I still have limited contact with my son’s first mom and send her updates and photos via our Social Worker. Due to the circumstances surrounding the adoption of Tapola, I had full access to him from the day he was born and it was agreed that it was a safe bet to bring him home before the 90 day period had expired.

I am a “not so boring” accountant and am based in Johannesburg. I love sports, so on weekends you will often find me camped on the couch, remote in hand and in sports heaven. I am hoping that I can get Tapo to support Manchester United so I am guilty of attempting to persuade him in that direction early.  I also enjoy reading and running.

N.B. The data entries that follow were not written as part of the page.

(* ===== verification/LwipChksum.v ===== *)
(** * LwipChksum: the Internet checksum (core/inet_chksum.c)

    The kernel does not choose an algorithm, so lwIP takes its version 2:
    words of 16 bits in the order of the machine, with an odd start address
    turned round at the end.  The reference is the sum of RFC 1071, on words in
    network order with the carry added at each step. *)

From Stdlib Require Import ZArith Lia.
From stdpp Require Import base numbers list option functions.
From S2P Require Import Prelude LwipBase.
Open Scope Z_scope.

Definition FOLD_U32T (u : Z) : Z := u32 (Z.shiftr u 16 + Z.land u 0x0000ffff).
Definition SWAP_BYTES_IN_WORD (w : Z) : Z :=
  Z.lor (Z.shiftl (Z.land w 0xff) 8) (Z.shiftr (Z.land w 0xff00) 8).

(** The [u16_t] at an address. *)
Definition mld16 (m : memory) (a : Z) : Z := le_dec (mem_bytes m a 2).

(** [sum += *ps++] while two bytes are left; answers where it stopped. *)
Definition sum_words (ps len : Z) : comp memory (Z * Z * Z) :=
  loop (λ '(ps, len, sum),
    if 1 <? len then
      w ← gets (λ m, mld16 m ps);
      mret (inl (ps + 2, len - 2, u32 (sum + w)))
    else mret (inr (ps, len, sum))) (ps, len, 0).

Definition lwip_standard_chksum (dataptr len : Z) : comp memory Z :=
  let odd := Z.odd dataptr in
  '(pb, len, t) ← (if odd && (0 <? len)
                   then b ← gets (λ m, m dataptr); mret (dataptr + 1, len - 1, Z.shiftl b 8)
                   else mret (dataptr, len, 0));
  '(ps, len, sum) ← sum_words pb len;
  t ← (if 0 <? len then b ← gets (λ m, m ps); mret (Z.lor (Z.land t 0xff00) b) else mret t);
  let sum := u32 (sum + t) in
  let sum := FOLD_U32T sum in
  let sum := FOLD_U32T sum in
  let sum := if odd then SWAP_BYTES_IN_WORD sum else sum in
  mret (u16 sum).
(** [lfree] after a block was taken at [b]. *)
Lemma advance_run s pre b r post : heap_shape s (pre ++ r ++ post) → tiles 0 pre (b_off b) →
  b_free b = true → lfree s = first_free (pre ++ b :: post) → (∃ x t, r = x :: t ∧ b_off x = b_off b) →
  wp (advance_lfree (b_off b)) (λ _ s', heap_shape s' (pre ++ r ++ post) ∧ lfree s' = first_free (pre ++ r ++ post) ∧
    lh_stats s' = lh_stats s ∧ lh_mem s' = lh_mem s ∧ ram s' = ram s) s.
Proof.
  intros Hsh Ht Hb Hl (x & t & -> & Hx). unfold advance_lfree. heap_steps.
  rewrite Hl. rewrite (first_free_app pre (b :: post)), (first_free_app pre ((x :: t) ++ post)). destruct (existsb b_free pre) eqn:Hpre.
  - pose proof (first_free_in _ _ _ Ht Hpre). replace (b_off b =? first_free pre) with false by (symmetry; apply Z.eqb_neq; lia).
    apply wp_ret. split; [done|]. split; [|done]. by rewrite Hl, first_free_app, Hpre.
  - cbn [first_free]. rewrite Hb, Z.eqb_refl. apply wp_bind.
    eapply wp_mono; [rewrite <-Hx; by apply (walk_run _ pre ((x :: t) ++ post))|]. cbn beta. intros c s' [-> ->]. heap_steps.
    apply wp_assert.
    { (* the walk stops at the end or at a free block *)
      clear -Hsh. assert (H : ∀ l pre, heap_shape s (pre ++ l) → (first_free l =? ram_end) || (lh_mem s (first_free l + 8) =? 0) = true).
      { induction l as [|y l IH]; intros pre' Hsh'; simpl; [done|].
        destruct (focus _ _ _ _ Hsh') as (_ & _ & _ & _ & _ & _ & Eu & _).
        destruct (b_free y); [by rewrite Eu, orb_true_r|]. apply (IH (pre' ++ [y])). by rewrite <-app_assoc. }
      by apply (H _ pre). }
    split; [|done]. destruct Hsh as [H1 H2 H3 H4]. by split.
Qed.
(** ** Initialisation *)

Lemma init_pool_spec t s (done_ : Z → Prop) free :
  pool_type t → ¬ done_ t →
  (∀ t', done_ t' → pool_type t' ∧ chain (mp_next s) (mp_tab s t') (free t') ∧ ∀ x, x ∈ free t' → x ∈ elems t') →
  wp (memp_init_pool t) (λ _ s',
    (∀ t', done_ t' → chain (mp_next s') (mp_tab s' t') (free t')) ∧
    chain (mp_next s') (mp_tab s' t) (rev (elems t)) ∧
    (∀ t', t' ≠ t → mp_stats s' t' = mp_stats s t') ∧ st_used (mp_stats s' t) = st_used (mp_stats s t)) s.
Proof using Hpools.
  intros Ht Hnd Hdone. unfold memp_init_pool. apply wp_bind. memp_steps.
  pose proof (po_num Hpools t Ht) as Hn.
  eapply (wp_loop (λ '(i, p) s', 0 ≤ i ≤ desc_num (memp_pools t) ∧ p = elem t (Z.to_nat i) ∧
      (∀ t', done_ t' → chain (mp_next s') (mp_tab s' t') (free t')) ∧
      chain (mp_next s') (mp_tab s' t) (rev (map (elem t) (seq 0 (Z.to_nat i)))) ∧ mp_stats s' = mp_stats s)
    (λ '(i, _) _, desc_num (memp_pools t) - i)).
  - cbn [mp_next mp_tab mp_stats]. split; [lia|]. split; [unfold elem; lia|]. split; [|split; [|done]].
    + intros t' Ht'. rewrite fn_lookup_insert_ne by (intros ->; done). by apply Hdone.
    + by rewrite fn_lookup_insert.
  - lia.
  - intros [i p] s' (? & _). lia.
  - intros [i p] s1 (Hi & -> & Hd & Hc & Hst). destruct (Z.ltb_spec i (desc_num (memp_pools t))) as [Hlt|Hge].
    + assert (Hin : elem t (Z.to_nat i) ∈ elems t).
      { apply elem_of_elems. exists (Z.to_nat i). unfold num. split; [lia|done]. }
      memp_steps. cbn [mp_next mp_tab mp_stats]. split; [|lia]. split; [lia|].
      split; [unfold elem; rewrite !Z2Nat.id by lia; lia|]. split; [|split; [|done]].
      * intros t' Ht'. rewrite fn_lookup_insert_ne by (intros ->; done). apply lseg_insert; [|by apply Hd].
        intros Hx. apply Hnd. destruct (Hdone t' Ht') as (Hpt & _ & Hsub).
        by rewrite (po_apart t t' (elem t (Z.to_nat i)) Ht Hpt Hin (Hsub _ Hx)).
      * replace (Z.to_nat (i + 1)) with (S (Z.to_nat i)) by lia.
        rewrite seq_S, map_app, rev_app_distr. simpl. rewrite fn_lookup_insert.
        assert (Hnn : elem t (Z.to_nat i) ≠ NULL) by (apply pos_nonnull; destruct (elems_ok t _ Ht Hin); lia).
        unfold chain. cbn [lseg]. split; [done|]. split; [done|]. rewrite fn_lookup_insert.
        apply lseg_insert; [|done].
        rewrite elem_of_rev. change (map ?f ?l) with (f <$> l).
        intros (k & E & Hk)%list_elem_of_fmap. apply elem_of_seq in Hk. apply elem_inj in E; [lia|done].
    + wp_steps. assert (i = desc_num (memp_pools t)) as -> by lia. cbn [mp_next mp_tab mp_stats].
      split; [done|]. split; [done|]. rewrite Hst. split.
      * intros t' Hne. by rewrite fn_lookup_insert_ne.
      * by rewrite fn_lookup_insert.
Qed.
(* ===== verification/LwipTimeouts.v ===== *)
(** * LwipTimeouts: the timers of lwIP (core/timeouts.c)

    Pending timeouts are elements of the pool MEMP_SYS_TIMEOUT, linked in the
    order of their due times; times are 32 bits wide and wrap.  [to_mem] gives
    the structure at an address.  The pool is any with the laws of [Pools]; the
    clock, the protocols' own timers and the state they need are arguments.
    The specification has unbounded times. *)

From Stdlib Require Import ZArith Lia.
From stdpp Require Import base numbers list option functions gmap sets fin_sets sorting.
From S2P Require Import Prelude Interfaces LwipMemp LwipBase Frame.
Open Scope Z_scope.

(** The handlers of this configuration; any other function by its address.
    The argument of [lwip_cyclic_timer] points into [lwip_cyclic_timers], and
    is modelled by the index. *)
Inductive sys_timeout_handler :=
  | lwip_cyclic_timer_fn
  | tcpip_tcp_timer_fn
  | other_fn (addr : Z)
  | null_fn.

#[export] Instance handler_eq_dec : EqDecision sys_timeout_handler.
Proof. solve_decision. Defined.

Record sys_timeo := MkTimeo {
  to_next : Z;
  to_time : Z;
  to_h : sys_timeout_handler;
  to_arg : Z
}.

Record timeos := MkTimeos {
  to_mem : Z → sys_timeo;
  next_timeout : Z;
  current_timeout_due_time : Z;
  tcpip_tcp_timer_active : Z
}.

Did you always know that you wanted to adopt?

I knew I wanted to adopt from the age of 16. I cannot remember what inspired me, if anything did, but I knew then that part (if not all) of my motherhood journey would include adoption. Over the years, studies and work took over so I did not pursue adoption earlier. I am glad I did not pursue it earlier though as my attitude towards adoption has changed quite a bit over the years. At 16, I wanted to “save” a child but as I got older and read more about adoption, even seeking the negative views, I started to appreciate how complex adoption is. I realised that it is about the birth mom (first mom), the child and me and all the diverse emotions that exist in this Triad. I often find myself conflicted because with the very real joy there is some sadness in knowing that my child’s first mom will not experience the daily pride and happiness I have in watching him grow. I also acknowledge that one day our child will get to a point in his life where he questions everything about how he came to be adopted and I worry that I will not be able to provide him with the answers and support that he needs.

Did you use an agency or did you adopt through Child Welfare? What would you recommend?

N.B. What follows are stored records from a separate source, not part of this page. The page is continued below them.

(* ===== verification/LwipPbufData.v ===== *)
(** * LwipPbufData: packets as sequences of bytes

    A chain of pbufs stands for the bytes its payloads hold, one after the
    other.  The functions of LwipPbuf that read, write, search and lengthen
    packets are shown to do so on that sequence, however it is cut into
    buffers. *)

From Stdlib Require Import ZArith Lia.
From stdpp Require Import base numbers list option functions gmap sets fin_sets.
From S2P Require Import Prelude LwipBase LwipPbuf.
Open Scope Z_scope.

(** ** Packets *)

Section packets.
Context (m : Z → pbuf).

Fixpoint total (l : list Z) : Z := match l with [] => 0 | x :: t => len (m x) + total t end.
(** [tot_len] counts the buffer and all after it. *)
Fixpoint totals (l : list Z) : Prop :=
  match l with [] => True | x :: t => tot_len (m x) = total (x :: t) ∧ totals t end.
Definition links (p : Z) (l : list Z) : Prop := chain (λ x, next (m x)) p l.

Record pkt (p : Z) (l : list Z) : Prop := Pkt {
  pk_links : links p l;
  pk_len : ∀ x, x ∈ l → 0 ≤ len (m x);
  pk_totals : totals l;
  pk_small : total l < 65536;
  pk_count : Z.of_nat (length l) < 65536
}.

(** The bytes of buffer [x], and of a chain. *)
Definition data (b : memory) (x : Z) : list Z := mem_bytes b (payload (m x)) (Z.to_nat (len (m x))).
Definition content (b : memory) (l : list Z) : list Z := concat (map (data b) l).

Definition in_payload (x a : Z) : Prop := payload (m x) ≤ a < payload (m x) + len (m x).
(** No byte belongs to two buffers. *)
Definition apart (l : list Z) : Prop := ∀ x y a, x ∈ l → y ∈ l → in_payload x a → in_payload y a → x = y.

(** [bs] stored into the buffers [l] from [off] on. *)
Fixpoint scatter (l : list Z) (off : Z) (bs : list Z) (b : memory) : memory :=
  match l with
  | [] => b
  | x :: t =>
      if len (m x) <=? off then scatter t (off - len (m x)) bs b
      else
        let n := Z.to_nat (len (m x) - off) in
        scatter t 0 (drop n bs) (mem_store b (payload (m x) + off) (take n bs))
  end.

(** The buffer offset [off] falls into, with the rest of the chain and of the offset. *)
Fixpoint locate (l : list Z) (off : Z) : list Z * Z :=
  match l with
  | [] => ([], off)
  | x :: t => if len (m x) <=? off then locate t (off - len (m x)) else (l, off)
  end.
End packets.

Definition head_of (l : list Z) : Z := match l with [] => NULL | x :: _ => x end.

Section packet_facts.
Context (m : Z → pbuf).

Lemma links_head p l : links m p l → p = head_of l.
Proof. destruct l; unfold links, chain; cbn [lseg]; [done|]. by intros (? & _). Qed.
Lemma links_cons p x l : links m p (x :: l) → p = x ∧ x ≠ NULL ∧ links m (next (m x)) l.
Proof. done. Qed.
Lemma links_nonnull p l x : links m p l → x ∈ l → x ≠ NULL.
Proof. apply lseg_nonnull. Qed.
Lemma links_app p l1 l2 : links m p (l1 ++ l2) → links m (head_of l2) l2.
Proof. unfold links, chain. intros (x & _ & H)%lseg_app. destruct l2 as [|y l2]; [done|]. by destruct H as (-> & H). Qed.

I started the process through an agency but had to change early in the process because the agency did not have capacity. I then went through a private social worker. I think it is important that you “click” with the social worker you select because the social worker is going to be part of one of the most important journeys of your life.

What was the hardest part of the process?

Waiting. Fortunately, I did not have to wait long from the time that I met the social worker to getting ‘the call”. However, waiting for conclusion of the legal aspects is frustrating as it affects applications for schools etc. and restricts my ability to travel with him.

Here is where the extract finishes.